[Dataset entries]
====

(* ===== verification/InboxLive.v ===== *)
(** * The inbox on the interleaved ring buffer comes to rest

    Goroutines of [InboxConc] wait for the mutex of [Push], spin in [grow] and in
    the consumer's half of the handshake.  Here nobody is stuck for good, and from
    every reachable state some schedule ends all that was started.  The measure is
    lexicographic: pushes to make, the work [Inbox.measure] counts, calls into the
    ring buffer, and the steps [RingConc.rmeasure] counts. *)

From S2P Require Import Prelude RingBuffer RingConc Inbox InboxConc.

Section progress.
Context {E : Type} (zero : E).
Implicit Types (g : gst E) (th v : gthread E) (ths : list (gthread E)) (r : cst E) (t u : nat) (e : E).
Notation abs := (abs zero).
Notation grel := (grel zero).
Notation gthread_step := (gthread_step zero).
Notation gstep := (gstep zero).
Notation shadowed := (shadowed zero).
Notation ring_step := (ring_step zero).
Notation follows := (follows zero).
Notation moved := (moved zero).

(** A goroutine that is not done can move, unless another one has the mutex. *)
Lemma gthread_enabled late g t th :
  grel g -> iInv (abs late g) -> c_n (ring g) <= max_pushes -> g_threads g !! t = Some th -> th <> G_done ->
  (forall u pc, c_lock (ring g) = Some (u, pc) -> (exists e, th = G_pushing e) -> u = t) ->
  is_Some (gthread_step t g).
Proof.
  intros Hg [o Hi] Hn Hl Hd Hu. pose proof (gr_ring _ _ _ _ Hg) as (k & b & Hr).
  unfold gthread_step. rewrite Hl. simpl. destruct th; try done; eauto.
  - unfold ring_step. simpl. destruct (is_waiting (ring g) t || is_holder (ring g) t) eqn:E0; [|simpl; eauto].
    apply orb_true_iff in E0 as [E0|E0].
    + unfold is_waiting in E0. destruct (c_wait (ring g) !! t) eqn:Ew; [|done]. apply (gr_wait _ _ _ _ Hg) in Ew. congruence.
    + unfold is_holder in E0. destruct (c_lock (ring g)) as [[u pc]|] eqn:El; [|done]. apply Nat.eqb_eq in E0 as <-.
      destruct (gr_lock _ _ _ _ Hg t pc El) as (_ & e' & He & _). congruence.
  - unfold push_step, ring_step. destruct (c_lock (ring g)) as [[u pc]|] eqn:El.
    + rewrite (Hu u pc) by eauto. rewrite Nat.eqb_refl. simpl.
      destruct (hold_enabled zero k b (ring g) u pc) as [r ->]; simpl; eauto.
    + simpl. rewrite El. destruct (gr_push _ _ _ _ Hg t e Hl) as [->|[pc ?]]; [simpl; eauto|congruence].
  - unfold ring_step. simpl. destruct (c_cons (ring g)) eqn:Ec; simpl; eauto.
    all: exfalso; destruct (gr_busy _ _ _ _ Hg) as [u Hpu]; [congruence|].
    all: assert (Some (t, R_pop) = Some (u, athread (ring g) u G_popping)) as [= <- _]; [|congruence].
    all: rewrite <- (owned_some _ _ t R_pop (ii_owned _ _ Hi)), <- (owned_some _ _ u (athread (ring g) u G_popping) (ii_owned _ _ Hi));
      rewrite ?abs_lookup, ?Hl, ?Hpu; try done; simpl; by destruct (c_cons _).
  - unfold popn_step, ring_step. simpl.
    destruct (cons_enabled zero k b (ring g)) as [r ->]; simpl; eauto. by apply (gr_idle _ _ _ _ Hg t).
  - pose proof (ii_proc _ _ Hi) as Hp. simpl in Hp. rewrite Hp. eauto.
  - destruct (cas _ _ _). eauto.
  - destruct (cas _ _ _). eauto.
Qed.

(** Calls of [Push] and [PopN] still to be made. *)
Definition to_call th : nat := match th with G_push _ | G_popn => 1 | _ => 0 end.
Definition to_gpush th : nat := match th with G_push _ => 1 | _ => 0 end.
Definition uncalled g : nat := sum_list_with to_call (g_threads g).

(** Pushes still to be made, in the ring buffer and before it. *)
Definition gowed g : Z := owed (ring g) + Z.of_nat (sum_list_with to_gpush (g_threads g)).

Lemma gowed_nonneg g : 0 <= gowed g.
Proof. unfold gowed, owed, howed. repeat case_match; lia. Qed.

(** What is left of an execution: pushes to make, then the work of the inbox,
    then calls into the ring buffer, then its own steps. *)
Definition gremaining : gst E -> gst E -> Prop :=
  lex (fun g => pending (abs 0 g)) (lex (fun g => measure (abs 0 g))
    (lex uncalled (ltof _ (fun g => rmeasure (ring g))))).

Lemma gremaining_wf : well_founded gremaining.
Proof. apply lex_wf, lex_wf, lex_wf, ltof_wf. Qed.

(** A step that the inbox sees uses up its work, one that it does not has to
    count for the ring buffer. *)
Lemma follows_remaining t g g' late :
  iInv (abs late g) -> follows t g g' ->
  (uncalled g' < uncalled g \/ uncalled g' = uncalled g /\ rmeasure (ring g') < rmeasure (ring g))%nat ->
  gremaining g' g.
Proof.
  intros HI [_ [Hm|Hs]] Hr.
  - destruct (Hm late HI) as (late' & a & Ha & Hat).
    destruct (moves_progress (abs late g) (abs late' g') HI) as [Hlt _].
    { exists t. destruct Hat; subst a; auto. }
    destruct Hlt as [Hlt|[He Hlt]]; [by left|right; split; [done|by left]].
  - specialize (Hs 0%nat). right. rewrite Hs. split; [done|]. right. split; [by rewrite Hs|]. done.
Qed.

Lemma moves_remaining t g g' late : iInv (abs late g) -> moved t g g' -> gremaining g' g.
Proof.
  intros HI [_ Hm]. destruct (Hm late HI) as (late' & a & Ha & Hat).
  destruct (moves_progress (abs late g) (abs late' g') HI) as [[Hlt|[He Hlt]] _].
  - exists t. destruct Hat; subst a; auto.
  - by left.
  - right. split; [done|by left].
Qed.

(** *** The goroutine behind a step of the ring buffer *)

Lemma sum_same f (l : list (gthread E)) t th th' :
  l !! t = Some th -> f th = 0%nat -> f th' = 0%nat -> sum_list_with f (<[t := th']> l) = sum_list_with f l.
Proof. intros Hl H1 H2. pose proof (sum_list_insert f l t th th' Hl). lia. Qed.

Definition goes_on (a : ract E) : Prop := match a with AHold | ALock _ | ACons => True | _ => False end.

Lemma ring_goroutine g a r :
  grel g -> goes_on a -> rstep zero a (ring g) = Some r ->
  exists t g', gthread_step t g = Some g' /\ ring g' = r /\ uncalled g' = uncalled g /\
    sum_list_with to_gpush (g_threads g') = sum_list_with to_gpush (g_threads g).
Proof.
  intros Hg Ha Hr. unfold uncalled. destruct a as [p x|p| | |n|]; try done.
  - simpl in Hr. destruct (c_lock (ring g)) eqn:El; [done|]. destruct (c_wait (ring g) !! p) as [x|] eqn:Ew; [|done].
    exists p. unfold gthread_step. rewrite (gr_wait _ _ _ _ Hg p x Ew). simpl. unfold push_step, ring_step. rewrite El.
    simpl. rewrite El, Ew. injection Hr as <-. eexists. by split.
  - simpl in Hr. destruct (c_lock (ring g)) as [[t pc]|] eqn:El; [|unfold hold_step in Hr; by rewrite El in Hr].
    destruct (gr_lock _ _ _ _ Hg t pc El) as (_ & e & He & _).
    exists t. unfold gthread_step. rewrite He. simpl. unfold push_step, ring_step. rewrite El, Nat.eqb_refl. simpl.
    rewrite Hr. simpl. eexists. split; [done|]. split; [done|]. simpl.
    split; (apply (sum_same _ _ _ _ _ He); [done|by destruct pc]).
  - simpl in Hr. destruct (gr_busy _ _ _ _ Hg) as [t Ht]; [unfold cons_step in Hr; by intros E0; rewrite E0 in Hr|].
    exists t. unfold gthread_step. rewrite Ht. simpl. unfold popn_step, ring_step. simpl. rewrite Hr. simpl.
    eexists. split; [done|]. split; [done|]. simpl. split; apply (sum_same _ _ _ _ _ Ht); try done; by repeat case_match.
Qed.

Lemma next_goes_on r a : next_action r = Some a -> goes_on a.
Proof. unfold next_action. intros H. repeat case_match; by simplify_eq. Qed.

Lemma out_frame t th g g' : g_threads g !! t = Some th -> in_ring th = false -> gthread_step t g = Some g' ->
  ring g' = ring g /\ sum_list_with to_gpush (g_threads g') = sum_list_with to_gpush (g_threads g).
Proof.
  intros Hl Hin H. unfold gthread_step, gschedule in H. rewrite Hl in H. simpl in H.
  destruct th; try done; repeat case_match; simplify_eq; unfold ring; simpl;
    rewrite ?sum_list_with_app; simpl; rewrite ?Nat.add_0_r;
    (split; [done || by eapply cas_ring; eauto|apply (sum_same _ _ _ _ _ Hl); [done|try case_match; done]]).
Qed.

Lemma callpush_frame t e g g' : grel g -> g_threads g !! t = Some (G_push e) -> gthread_step t g = Some g' ->
  c_n (ring g') = c_n (ring g) /\ gowed g' = gowed g /\ (uncalled g' < uncalled g)%nat.
Proof.
  intros Hg Hl H. unfold gthread_step in H. rewrite Hl in H. simpl in H. unfold ring_step in H. simpl in H.
  destruct (is_waiting (ring g) t || is_holder (ring g) t) eqn:E0; [done|]. simpl in H. injection H as <-.
  apply orb_false_iff in E0 as [Ew _]. unfold is_waiting in Ew.
  destruct (c_wait (ring g) !! t) eqn:Ew'; [done|]. split; [done|].
  pose proof (sum_list_insert to_gpush _ _ _ (G_pushing e) Hl) as Hp.
  pose proof (sum_list_insert to_call _ _ _ (G_pushing e) Hl) as Hc.
  unfold gowed, uncalled, owed, ring in *. simpl in *. rewrite map_size_insert_None by done. split; lia.
Qed.

Lemma callpopn_frame t g g' : g_threads g !! t = Some G_popn -> gthread_step t g = Some g' ->
  c_n (ring g') = c_n (ring g) /\ gowed g' = gowed g /\ (uncalled g' < uncalled g)%nat.
Proof.
  intros Hl H. unfold gthread_step in H. rewrite Hl in H. simpl in H. unfold ring_step in H. simpl in H.
  destruct (c_cons (ring g)); try done. simpl in H. injection H as <-. split; [done|].
  pose proof (sum_list_insert to_gpush _ _ _ G_popping Hl) as Hp.
  pose proof (sum_list_insert to_call _ _ _ G_popping Hl) as Hc.
  unfold gowed, uncalled, owed, ring in *. simpl in *. split; lia.
Qed.

Definition all_gdone g : Prop := forall t th, g_threads g !! t = Some th -> th = G_done.

Lemma gthread_done th : {th = G_done} + {th <> G_done}.
Proof. destruct th; first [by left|by right]. Qed.

Lemma all_gdone_dec g : all_gdone g \/ exists t th, g_threads g !! t = Some th /\ th <> G_done.
Proof.
  unfold all_gdone. induction (g_threads g) as [|th ths [IH|(t & th' & ? & ?)]].
  - left. intros t th H. by destruct t.
  - destruct (gthread_done th) as [->|Hd]; [left|right; by exists 0%nat, th].
    intros [|t] th' Hl; simpl in Hl; [congruence|by apply (IH t)].
  - right. by exists (S t), th'.
Qed.

(** While not everybody is done, somebody can do something that counts. *)
Lemma gprogress g late :
  grel g -> iInv (abs late g) -> c_n (ring g) + gowed g <= max_pushes -> ~ all_gdone g ->
  exists t g', gthread_step t g = Some g' /\ gremaining g' g /\
    c_n (ring g') + gowed g' = c_n (ring g) + gowed g.
Proof.
  intros Hg HI Hn Hd. pose proof (gowed_nonneg g) as Ho.
  assert (c_n (ring g) + owed (ring g) <= max_pushes) as Hno by (unfold gowed in *; lia).
  assert (forall t g', gthread_step t g = Some g' -> c_n (ring g') + gowed g' = c_n (ring g) + gowed g -> follows t g g') as Hf.
  { intros t g' H He. eapply follows_thread; eauto. pose proof (gowed_nonneg g'). lia. }
  destruct (quiet_dec (ring g)) as [(Hlk & Hw & Hc)|Hq].
  - destruct (all_gdone_dec g) as [?|(t & th & Hl & Hth)]; [done|].
    destruct (gthread_enabled late g t th) as [g' H]; [done|done|lia|done|done|intros; congruence|].
    exists t, g'. split; [done|]. destruct (in_ring th) eqn:Hin.
    + assert (c_n (ring g') = c_n (ring g) /\ gowed g' = gowed g /\ (uncalled g' < uncalled g)%nat) as (Hcn & Hgo & Hun).
      { destruct th; try done; [by eapply callpush_frame|..|by eapply callpopn_frame|].
        - destruct (gr_push _ _ _ _ Hg t e Hl) as [Hwt|[pc ?]]; [by rewrite Hw in Hwt|congruence].
        - by destruct (gr_idle _ _ _ _ Hg t). }
      split; [|lia]. eapply follows_remaining; [done|by apply Hf; [|lia]|by left].
    + destruct (out_frame t th g g' Hl Hin H) as [Hr Hs].
      split; [|unfold gowed; by rewrite Hr, Hs]. eapply moves_remaining; [done|]. by eapply moves_out.
  - destruct (next_action_ok zero (ring g)) as (a & r & Ha & Hr & He & Hlt); [apply Hg|done..|].
    destruct (ring_goroutine g a r Hg (next_goes_on _ _ Ha) Hr) as (t & g' & H & <- & Hu & Hs).
    exists t, g'. split; [done|]. assert (c_n (ring g') + gowed g' = c_n (ring g) + gowed g) as He' by (unfold gowed; lia).
    split; [|done]. eapply follows_remaining; [done|by apply Hf|by right].
Qed.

====

### Instructions for the task
The lines from the beginning of the records through the line containing "destruct (hold_enabled zero" should be reproduced exactly. Include nothing else.

### Exercise response
(* ===== verification/InboxLive.v ===== *)
(** * The inbox on the interleaved ring buffer comes to rest

    Goroutines of [InboxConc] wait for the mutex of [Push], spin in [grow] and in
    the consumer's half of the handshake.  Here nobody is stuck for good, and from
    every reachable state some schedule ends all that was started.  The measure is
    lexicographic: pushes to make, the work [Inbox.measure] counts, calls into the
    ring buffer, and the steps [RingConc.rmeasure] counts. *)

From S2P Require Import Prelude RingBuffer RingConc Inbox InboxConc.

Section progress.
Context {E : Type} (zero : E).
Implicit Types (g : gst E) (th v : gthread E) (ths : list (gthread E)) (r : cst E) (t u : nat) (e : E).
Notation abs := (abs zero).
Notation grel := (grel zero).
Notation gthread_step := (gthread_step zero).
Notation gstep := (gstep zero).
Notation shadowed := (shadowed zero).
Notation ring_step := (ring_step zero).
Notation follows := (follows zero).
Notation moved := (moved zero).

(** A goroutine that is not done can move, unless another one has the mutex. *)
Lemma gthread_enabled late g t th :
  grel g -> iInv (abs late g) -> c_n (ring g) <= max_pushes -> g_threads g !! t = Some th -> th <> G_done ->
  (forall u pc, c_lock (ring g) = Some (u, pc) -> (exists e, th = G_pushing e) -> u = t) ->
  is_Some (gthread_step t g).
Proof.
  intros Hg [o Hi] Hn Hl Hd Hu. pose proof (gr_ring _ _ _ _ Hg) as (k & b & Hr).
  unfold gthread_step. rewrite Hl. simpl. destruct th; try done; eauto.
  - unfold ring_step. simpl. destruct (is_waiting (ring g) t || is_holder (ring g) t) eqn:E0; [|simpl; eauto].
    apply orb_true_iff in E0 as [E0|E0].
    + unfold is_waiting in E0. destruct (c_wait (ring g) !! t) eqn:Ew; [|done]. apply (gr_wait _ _ _ _ Hg) in Ew. congruence.
    + unfold is_holder in E0. destruct (c_lock (ring g)) as [[u pc]|] eqn:El; [|done]. apply Nat.eqb_eq in E0 as <-.
      destruct (gr_lock _ _ _ _ Hg t pc El) as (_ & e' & He & _). congruence.
  - unfold push_step, ring_step. destruct (c_lock (ring g)) as [[u pc]|] eqn:El.
    + rewrite (Hu u pc) by eauto. rewrite Nat.eqb_refl. simpl.
      destruct (hold_enabled zero k b (ring g) u pc) as [r ->]; simpl; eauto.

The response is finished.